▶ WHAT IS BEING ASKED: Take the listing below and print exactly the lines starting at the line containing "parent_pid := n;" and ending at the line containing "Definition set_pool (t", both ends included, and no others.
------------------------------------------------------------
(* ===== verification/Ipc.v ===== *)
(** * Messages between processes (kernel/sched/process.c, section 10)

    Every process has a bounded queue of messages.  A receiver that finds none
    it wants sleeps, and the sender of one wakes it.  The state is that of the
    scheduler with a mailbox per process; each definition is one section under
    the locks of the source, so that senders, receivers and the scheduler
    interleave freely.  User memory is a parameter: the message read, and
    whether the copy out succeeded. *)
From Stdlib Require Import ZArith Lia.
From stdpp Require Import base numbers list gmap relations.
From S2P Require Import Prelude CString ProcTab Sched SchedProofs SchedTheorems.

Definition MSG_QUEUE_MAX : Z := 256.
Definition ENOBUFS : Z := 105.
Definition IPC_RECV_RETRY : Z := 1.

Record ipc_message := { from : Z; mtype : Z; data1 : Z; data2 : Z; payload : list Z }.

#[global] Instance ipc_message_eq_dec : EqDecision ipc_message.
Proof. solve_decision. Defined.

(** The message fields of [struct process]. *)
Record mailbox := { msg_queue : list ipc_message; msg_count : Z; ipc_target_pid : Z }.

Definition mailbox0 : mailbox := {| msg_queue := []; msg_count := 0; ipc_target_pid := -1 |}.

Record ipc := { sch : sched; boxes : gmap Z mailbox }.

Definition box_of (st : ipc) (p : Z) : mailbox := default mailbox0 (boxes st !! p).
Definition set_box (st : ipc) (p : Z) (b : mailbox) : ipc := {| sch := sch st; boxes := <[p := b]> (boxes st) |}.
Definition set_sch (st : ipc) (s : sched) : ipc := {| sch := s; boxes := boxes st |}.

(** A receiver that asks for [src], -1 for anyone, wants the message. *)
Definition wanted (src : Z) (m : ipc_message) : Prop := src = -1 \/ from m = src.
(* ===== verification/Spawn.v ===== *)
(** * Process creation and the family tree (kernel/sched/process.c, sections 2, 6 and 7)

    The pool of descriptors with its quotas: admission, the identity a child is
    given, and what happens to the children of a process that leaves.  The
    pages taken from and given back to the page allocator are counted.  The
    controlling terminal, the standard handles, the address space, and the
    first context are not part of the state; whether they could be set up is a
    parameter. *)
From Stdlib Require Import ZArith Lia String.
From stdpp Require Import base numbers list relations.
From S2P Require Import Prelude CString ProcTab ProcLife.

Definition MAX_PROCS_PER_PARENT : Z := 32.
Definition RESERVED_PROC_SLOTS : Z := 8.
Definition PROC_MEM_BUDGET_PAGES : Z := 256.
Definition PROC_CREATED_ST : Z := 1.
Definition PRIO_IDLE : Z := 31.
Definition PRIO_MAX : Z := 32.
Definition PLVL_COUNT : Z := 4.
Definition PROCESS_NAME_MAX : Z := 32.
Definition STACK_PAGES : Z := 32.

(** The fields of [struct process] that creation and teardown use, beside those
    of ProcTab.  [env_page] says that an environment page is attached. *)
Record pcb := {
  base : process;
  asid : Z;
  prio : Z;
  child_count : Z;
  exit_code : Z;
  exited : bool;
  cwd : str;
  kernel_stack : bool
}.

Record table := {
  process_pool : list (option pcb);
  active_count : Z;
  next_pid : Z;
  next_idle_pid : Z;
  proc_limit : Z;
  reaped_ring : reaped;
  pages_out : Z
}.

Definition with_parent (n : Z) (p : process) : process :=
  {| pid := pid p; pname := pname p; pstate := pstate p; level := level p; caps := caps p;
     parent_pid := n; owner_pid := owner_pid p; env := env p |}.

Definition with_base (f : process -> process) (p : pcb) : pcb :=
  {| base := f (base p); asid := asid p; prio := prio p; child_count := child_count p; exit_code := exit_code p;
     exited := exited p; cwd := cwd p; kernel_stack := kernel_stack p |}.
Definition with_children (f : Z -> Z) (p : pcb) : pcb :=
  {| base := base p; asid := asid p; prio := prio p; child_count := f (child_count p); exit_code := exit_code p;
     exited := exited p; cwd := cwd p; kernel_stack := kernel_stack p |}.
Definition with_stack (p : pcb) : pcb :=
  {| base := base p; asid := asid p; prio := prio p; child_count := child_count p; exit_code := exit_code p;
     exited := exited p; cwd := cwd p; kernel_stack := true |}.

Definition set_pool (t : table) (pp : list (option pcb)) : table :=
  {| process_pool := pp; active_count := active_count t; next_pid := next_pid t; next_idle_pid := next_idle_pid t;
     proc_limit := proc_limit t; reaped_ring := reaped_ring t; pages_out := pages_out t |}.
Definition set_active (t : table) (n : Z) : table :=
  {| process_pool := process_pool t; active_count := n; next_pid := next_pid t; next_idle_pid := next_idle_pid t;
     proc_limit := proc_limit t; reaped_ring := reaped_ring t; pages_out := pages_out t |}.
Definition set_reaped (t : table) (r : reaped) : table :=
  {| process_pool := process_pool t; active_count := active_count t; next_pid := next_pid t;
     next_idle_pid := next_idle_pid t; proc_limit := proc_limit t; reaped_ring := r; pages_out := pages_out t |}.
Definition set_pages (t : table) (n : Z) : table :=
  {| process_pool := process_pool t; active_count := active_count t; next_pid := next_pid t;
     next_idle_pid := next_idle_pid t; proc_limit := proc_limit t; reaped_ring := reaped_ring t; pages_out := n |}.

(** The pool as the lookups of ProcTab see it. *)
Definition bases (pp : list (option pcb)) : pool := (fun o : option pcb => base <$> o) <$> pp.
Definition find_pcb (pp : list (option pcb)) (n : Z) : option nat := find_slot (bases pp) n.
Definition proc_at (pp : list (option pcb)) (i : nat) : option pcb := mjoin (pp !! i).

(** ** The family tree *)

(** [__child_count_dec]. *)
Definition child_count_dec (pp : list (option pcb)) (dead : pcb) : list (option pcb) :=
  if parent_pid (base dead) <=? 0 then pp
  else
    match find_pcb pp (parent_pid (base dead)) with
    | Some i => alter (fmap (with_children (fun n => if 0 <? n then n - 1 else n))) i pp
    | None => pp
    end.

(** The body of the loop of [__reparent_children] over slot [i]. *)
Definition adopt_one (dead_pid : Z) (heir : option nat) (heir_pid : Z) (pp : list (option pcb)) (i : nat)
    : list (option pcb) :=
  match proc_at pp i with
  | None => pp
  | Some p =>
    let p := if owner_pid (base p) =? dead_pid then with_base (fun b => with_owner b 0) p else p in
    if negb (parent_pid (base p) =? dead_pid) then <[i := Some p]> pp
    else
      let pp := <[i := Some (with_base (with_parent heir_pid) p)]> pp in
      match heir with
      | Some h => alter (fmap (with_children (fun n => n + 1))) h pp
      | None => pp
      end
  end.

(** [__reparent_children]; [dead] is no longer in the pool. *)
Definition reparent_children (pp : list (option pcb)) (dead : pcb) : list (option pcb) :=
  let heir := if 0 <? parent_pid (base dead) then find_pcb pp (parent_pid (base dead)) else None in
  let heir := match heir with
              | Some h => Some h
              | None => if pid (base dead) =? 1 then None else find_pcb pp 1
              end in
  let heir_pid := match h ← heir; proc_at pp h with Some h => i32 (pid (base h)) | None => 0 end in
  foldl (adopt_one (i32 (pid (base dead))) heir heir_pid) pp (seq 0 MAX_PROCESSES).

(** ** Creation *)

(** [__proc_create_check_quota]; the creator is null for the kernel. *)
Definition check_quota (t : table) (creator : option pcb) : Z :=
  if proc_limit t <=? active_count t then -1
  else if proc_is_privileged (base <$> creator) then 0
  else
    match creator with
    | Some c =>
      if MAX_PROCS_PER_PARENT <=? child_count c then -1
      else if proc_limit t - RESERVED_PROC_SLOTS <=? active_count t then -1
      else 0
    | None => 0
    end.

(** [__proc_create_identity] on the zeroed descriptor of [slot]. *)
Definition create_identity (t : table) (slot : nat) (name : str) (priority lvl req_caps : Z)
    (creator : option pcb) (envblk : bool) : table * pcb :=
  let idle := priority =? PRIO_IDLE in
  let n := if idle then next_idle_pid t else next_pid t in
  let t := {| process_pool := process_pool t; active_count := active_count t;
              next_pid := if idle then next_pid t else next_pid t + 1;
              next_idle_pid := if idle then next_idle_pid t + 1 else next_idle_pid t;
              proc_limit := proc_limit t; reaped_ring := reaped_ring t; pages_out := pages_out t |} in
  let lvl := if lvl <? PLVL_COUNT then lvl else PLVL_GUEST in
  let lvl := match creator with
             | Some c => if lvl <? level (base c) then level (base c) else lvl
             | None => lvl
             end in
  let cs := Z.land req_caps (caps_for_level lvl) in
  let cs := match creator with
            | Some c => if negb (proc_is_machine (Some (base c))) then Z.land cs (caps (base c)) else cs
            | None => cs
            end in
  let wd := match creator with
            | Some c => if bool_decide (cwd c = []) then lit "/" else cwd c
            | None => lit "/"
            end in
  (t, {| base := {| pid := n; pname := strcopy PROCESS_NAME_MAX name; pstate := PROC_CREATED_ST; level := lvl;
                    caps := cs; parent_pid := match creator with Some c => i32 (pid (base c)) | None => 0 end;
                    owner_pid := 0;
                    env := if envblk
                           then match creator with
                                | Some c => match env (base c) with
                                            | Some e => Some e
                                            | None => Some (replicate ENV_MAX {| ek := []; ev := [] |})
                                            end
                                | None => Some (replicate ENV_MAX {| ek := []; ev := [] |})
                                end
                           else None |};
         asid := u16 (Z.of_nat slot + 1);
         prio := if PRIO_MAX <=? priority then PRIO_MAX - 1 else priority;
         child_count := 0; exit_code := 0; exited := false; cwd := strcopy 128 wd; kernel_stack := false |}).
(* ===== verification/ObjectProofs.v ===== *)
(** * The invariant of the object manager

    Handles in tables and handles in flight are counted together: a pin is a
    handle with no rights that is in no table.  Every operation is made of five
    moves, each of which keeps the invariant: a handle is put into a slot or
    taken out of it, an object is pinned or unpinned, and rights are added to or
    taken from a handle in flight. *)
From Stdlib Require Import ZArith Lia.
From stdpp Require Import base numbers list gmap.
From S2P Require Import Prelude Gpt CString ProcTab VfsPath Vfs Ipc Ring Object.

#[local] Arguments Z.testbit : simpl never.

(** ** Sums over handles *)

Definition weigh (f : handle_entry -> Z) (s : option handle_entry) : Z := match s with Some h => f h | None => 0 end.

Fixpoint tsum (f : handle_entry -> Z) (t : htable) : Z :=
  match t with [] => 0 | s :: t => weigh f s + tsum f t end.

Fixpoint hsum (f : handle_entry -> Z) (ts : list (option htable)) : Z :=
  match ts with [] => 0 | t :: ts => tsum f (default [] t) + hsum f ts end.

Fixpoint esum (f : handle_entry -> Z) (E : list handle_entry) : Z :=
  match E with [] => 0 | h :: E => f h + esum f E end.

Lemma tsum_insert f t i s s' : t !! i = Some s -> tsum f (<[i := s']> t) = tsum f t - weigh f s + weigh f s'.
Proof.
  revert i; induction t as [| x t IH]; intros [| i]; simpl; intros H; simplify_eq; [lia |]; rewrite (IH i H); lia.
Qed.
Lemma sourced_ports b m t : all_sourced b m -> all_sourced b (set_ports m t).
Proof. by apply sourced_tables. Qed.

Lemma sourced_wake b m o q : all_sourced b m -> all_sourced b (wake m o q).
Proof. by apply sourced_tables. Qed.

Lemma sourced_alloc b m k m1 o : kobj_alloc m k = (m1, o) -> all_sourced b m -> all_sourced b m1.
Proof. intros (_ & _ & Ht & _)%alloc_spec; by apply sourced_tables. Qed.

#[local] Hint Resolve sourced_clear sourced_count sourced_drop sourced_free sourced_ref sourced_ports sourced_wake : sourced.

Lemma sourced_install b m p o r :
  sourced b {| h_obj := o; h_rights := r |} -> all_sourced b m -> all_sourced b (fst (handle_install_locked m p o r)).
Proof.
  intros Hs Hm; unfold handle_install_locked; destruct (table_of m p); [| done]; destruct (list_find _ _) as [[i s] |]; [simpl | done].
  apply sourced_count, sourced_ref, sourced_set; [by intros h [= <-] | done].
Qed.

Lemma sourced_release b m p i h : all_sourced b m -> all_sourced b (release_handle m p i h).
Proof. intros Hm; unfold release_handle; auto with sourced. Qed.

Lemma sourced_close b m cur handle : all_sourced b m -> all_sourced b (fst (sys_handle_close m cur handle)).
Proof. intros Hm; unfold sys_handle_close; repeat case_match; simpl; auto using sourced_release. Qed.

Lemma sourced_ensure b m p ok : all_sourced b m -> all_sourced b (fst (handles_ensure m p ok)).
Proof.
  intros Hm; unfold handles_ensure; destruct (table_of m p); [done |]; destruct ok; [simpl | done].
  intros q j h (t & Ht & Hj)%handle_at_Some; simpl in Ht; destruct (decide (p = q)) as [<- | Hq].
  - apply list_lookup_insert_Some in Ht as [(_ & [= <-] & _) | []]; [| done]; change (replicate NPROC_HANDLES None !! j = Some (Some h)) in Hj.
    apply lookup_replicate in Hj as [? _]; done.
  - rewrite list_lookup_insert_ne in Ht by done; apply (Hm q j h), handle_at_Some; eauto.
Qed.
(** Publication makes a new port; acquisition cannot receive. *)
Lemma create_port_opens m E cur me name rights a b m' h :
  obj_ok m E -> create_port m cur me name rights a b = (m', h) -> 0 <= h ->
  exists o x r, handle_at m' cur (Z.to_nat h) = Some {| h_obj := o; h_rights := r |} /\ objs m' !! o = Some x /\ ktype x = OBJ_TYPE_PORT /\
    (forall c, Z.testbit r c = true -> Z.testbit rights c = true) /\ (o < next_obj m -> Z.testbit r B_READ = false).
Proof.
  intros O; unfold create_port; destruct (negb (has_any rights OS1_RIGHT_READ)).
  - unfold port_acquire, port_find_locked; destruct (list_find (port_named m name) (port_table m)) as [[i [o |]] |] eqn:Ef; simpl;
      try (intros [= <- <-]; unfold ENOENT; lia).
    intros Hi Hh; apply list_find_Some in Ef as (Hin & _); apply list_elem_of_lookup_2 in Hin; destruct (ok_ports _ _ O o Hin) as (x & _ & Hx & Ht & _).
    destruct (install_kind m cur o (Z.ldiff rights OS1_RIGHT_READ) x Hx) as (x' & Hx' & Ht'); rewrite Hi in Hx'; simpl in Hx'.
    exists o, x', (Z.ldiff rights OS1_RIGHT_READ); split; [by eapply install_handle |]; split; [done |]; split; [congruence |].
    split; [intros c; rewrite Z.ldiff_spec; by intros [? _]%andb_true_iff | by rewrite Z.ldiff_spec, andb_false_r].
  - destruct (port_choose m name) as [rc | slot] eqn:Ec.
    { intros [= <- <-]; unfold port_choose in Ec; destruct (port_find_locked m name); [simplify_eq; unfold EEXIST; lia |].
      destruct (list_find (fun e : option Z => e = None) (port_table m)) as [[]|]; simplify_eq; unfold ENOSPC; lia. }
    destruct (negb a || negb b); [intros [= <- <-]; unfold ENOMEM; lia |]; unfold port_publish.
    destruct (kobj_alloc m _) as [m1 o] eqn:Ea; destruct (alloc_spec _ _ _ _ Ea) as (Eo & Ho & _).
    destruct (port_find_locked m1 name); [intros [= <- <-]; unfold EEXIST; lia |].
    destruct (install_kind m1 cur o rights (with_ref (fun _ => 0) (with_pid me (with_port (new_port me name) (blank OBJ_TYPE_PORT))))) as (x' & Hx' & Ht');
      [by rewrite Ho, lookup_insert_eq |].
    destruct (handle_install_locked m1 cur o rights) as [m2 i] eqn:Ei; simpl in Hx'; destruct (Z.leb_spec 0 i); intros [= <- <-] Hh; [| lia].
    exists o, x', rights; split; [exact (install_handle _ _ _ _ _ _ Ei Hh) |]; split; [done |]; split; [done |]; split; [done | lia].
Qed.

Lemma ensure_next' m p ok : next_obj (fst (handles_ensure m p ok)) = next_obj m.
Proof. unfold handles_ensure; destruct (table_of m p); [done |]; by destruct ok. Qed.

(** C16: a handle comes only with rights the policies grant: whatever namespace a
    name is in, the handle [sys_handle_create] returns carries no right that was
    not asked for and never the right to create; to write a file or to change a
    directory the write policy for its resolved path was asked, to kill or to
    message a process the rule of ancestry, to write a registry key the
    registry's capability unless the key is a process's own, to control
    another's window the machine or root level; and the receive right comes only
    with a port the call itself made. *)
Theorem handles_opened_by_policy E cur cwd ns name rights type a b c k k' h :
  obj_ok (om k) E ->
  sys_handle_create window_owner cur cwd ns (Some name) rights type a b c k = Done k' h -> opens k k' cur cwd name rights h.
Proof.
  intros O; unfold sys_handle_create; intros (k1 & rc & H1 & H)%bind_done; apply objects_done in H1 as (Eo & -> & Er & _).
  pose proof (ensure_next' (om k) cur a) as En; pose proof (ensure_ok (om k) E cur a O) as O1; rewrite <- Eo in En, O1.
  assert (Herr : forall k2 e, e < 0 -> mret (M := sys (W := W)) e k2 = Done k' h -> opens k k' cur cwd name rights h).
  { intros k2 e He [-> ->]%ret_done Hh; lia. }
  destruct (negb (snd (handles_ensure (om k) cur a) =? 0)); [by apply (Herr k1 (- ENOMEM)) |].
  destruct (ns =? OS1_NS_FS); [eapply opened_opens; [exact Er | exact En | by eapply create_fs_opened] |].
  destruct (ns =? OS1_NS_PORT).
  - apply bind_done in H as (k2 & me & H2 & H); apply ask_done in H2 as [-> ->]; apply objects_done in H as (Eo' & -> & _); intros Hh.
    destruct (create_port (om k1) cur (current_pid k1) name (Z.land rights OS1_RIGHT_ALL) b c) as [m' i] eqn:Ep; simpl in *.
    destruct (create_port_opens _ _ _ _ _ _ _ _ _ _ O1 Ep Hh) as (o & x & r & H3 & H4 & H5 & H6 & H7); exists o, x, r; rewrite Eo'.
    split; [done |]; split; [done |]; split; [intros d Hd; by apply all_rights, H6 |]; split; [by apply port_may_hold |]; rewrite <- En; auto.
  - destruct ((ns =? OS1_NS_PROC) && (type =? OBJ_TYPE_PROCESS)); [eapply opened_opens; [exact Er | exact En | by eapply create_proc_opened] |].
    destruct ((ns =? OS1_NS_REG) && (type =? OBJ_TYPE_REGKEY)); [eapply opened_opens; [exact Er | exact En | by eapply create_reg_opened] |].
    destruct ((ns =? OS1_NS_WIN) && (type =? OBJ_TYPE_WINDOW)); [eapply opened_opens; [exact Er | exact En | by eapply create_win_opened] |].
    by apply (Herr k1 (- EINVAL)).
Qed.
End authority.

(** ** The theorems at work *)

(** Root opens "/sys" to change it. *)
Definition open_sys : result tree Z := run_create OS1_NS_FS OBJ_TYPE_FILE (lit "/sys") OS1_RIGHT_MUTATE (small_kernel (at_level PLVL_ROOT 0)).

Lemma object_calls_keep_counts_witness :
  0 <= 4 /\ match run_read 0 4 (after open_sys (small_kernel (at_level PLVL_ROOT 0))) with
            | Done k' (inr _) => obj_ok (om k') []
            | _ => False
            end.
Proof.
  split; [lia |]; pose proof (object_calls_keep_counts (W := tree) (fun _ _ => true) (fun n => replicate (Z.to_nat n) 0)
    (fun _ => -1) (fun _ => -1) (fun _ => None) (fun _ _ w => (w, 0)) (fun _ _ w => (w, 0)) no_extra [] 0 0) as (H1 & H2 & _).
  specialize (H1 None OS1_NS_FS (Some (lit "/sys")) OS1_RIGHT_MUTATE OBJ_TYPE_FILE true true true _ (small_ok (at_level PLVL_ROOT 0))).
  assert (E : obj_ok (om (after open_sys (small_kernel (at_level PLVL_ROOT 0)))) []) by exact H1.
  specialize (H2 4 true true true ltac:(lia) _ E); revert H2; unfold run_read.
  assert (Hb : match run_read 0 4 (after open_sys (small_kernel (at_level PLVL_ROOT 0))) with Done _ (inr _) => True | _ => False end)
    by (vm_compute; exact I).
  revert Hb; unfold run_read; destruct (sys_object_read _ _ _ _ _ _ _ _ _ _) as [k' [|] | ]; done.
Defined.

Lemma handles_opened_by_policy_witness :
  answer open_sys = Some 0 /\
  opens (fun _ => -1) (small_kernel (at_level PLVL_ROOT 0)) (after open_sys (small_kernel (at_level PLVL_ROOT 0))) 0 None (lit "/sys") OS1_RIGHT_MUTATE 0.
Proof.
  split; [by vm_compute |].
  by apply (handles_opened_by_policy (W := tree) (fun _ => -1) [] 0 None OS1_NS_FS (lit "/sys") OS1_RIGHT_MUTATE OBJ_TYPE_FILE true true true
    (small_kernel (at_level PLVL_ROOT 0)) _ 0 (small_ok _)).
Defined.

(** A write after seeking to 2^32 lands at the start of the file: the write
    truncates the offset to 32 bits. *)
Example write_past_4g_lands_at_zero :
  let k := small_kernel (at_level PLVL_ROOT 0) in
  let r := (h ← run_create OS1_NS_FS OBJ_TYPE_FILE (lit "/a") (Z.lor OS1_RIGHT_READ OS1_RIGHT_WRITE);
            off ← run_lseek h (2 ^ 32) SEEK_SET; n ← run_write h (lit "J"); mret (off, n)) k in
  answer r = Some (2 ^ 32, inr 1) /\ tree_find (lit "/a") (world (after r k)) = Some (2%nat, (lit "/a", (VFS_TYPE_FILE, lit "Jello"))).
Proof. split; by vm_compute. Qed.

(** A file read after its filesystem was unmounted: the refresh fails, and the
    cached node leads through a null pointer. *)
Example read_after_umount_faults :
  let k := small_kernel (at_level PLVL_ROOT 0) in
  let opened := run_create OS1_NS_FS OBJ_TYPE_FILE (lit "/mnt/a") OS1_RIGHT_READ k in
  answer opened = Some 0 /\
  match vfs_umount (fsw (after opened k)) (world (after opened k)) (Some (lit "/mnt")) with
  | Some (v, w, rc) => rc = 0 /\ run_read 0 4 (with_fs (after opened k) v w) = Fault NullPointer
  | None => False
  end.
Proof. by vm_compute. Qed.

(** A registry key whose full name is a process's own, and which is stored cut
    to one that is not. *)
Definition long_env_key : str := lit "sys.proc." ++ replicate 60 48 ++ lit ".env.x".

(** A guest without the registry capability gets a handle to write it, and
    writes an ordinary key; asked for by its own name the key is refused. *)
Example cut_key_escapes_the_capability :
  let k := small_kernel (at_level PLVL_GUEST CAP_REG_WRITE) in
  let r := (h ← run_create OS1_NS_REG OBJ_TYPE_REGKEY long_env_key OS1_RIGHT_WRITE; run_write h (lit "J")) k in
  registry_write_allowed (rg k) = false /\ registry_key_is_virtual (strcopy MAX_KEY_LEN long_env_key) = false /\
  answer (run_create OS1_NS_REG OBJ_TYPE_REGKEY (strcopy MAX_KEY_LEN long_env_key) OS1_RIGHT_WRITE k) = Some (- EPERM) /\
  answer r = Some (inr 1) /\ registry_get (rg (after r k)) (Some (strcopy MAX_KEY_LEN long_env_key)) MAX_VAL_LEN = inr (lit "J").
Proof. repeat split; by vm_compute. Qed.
------------------------------------------------------------
▶ RESULT FOR THIS TASK:
     parent_pid := n; owner_pid := owner_pid p; env := env p |}.

Definition with_base (f : process -> process) (p : pcb) : pcb :=
  {| base := f (base p); asid := asid p; prio := prio p; child_count := child_count p; exit_code := exit_code p;
     exited := exited p; cwd := cwd p; kernel_stack := kernel_stack p |}.
Definition with_children (f : Z -> Z) (p : pcb) : pcb :=
  {| base := base p; asid := asid p; prio := prio p; child_count := f (child_count p); exit_code := exit_code p;
     exited := exited p; cwd := cwd p; kernel_stack := kernel_stack p |}.
Definition with_stack (p : pcb) : pcb :=
  {| base := base p; asid := asid p; prio := prio p; child_count := child_count p; exit_code := exit_code p;
     exited := exited p; cwd := cwd p; kernel_stack := true |}.

Definition set_pool (t : table) (pp : list (option pcb)) : table :=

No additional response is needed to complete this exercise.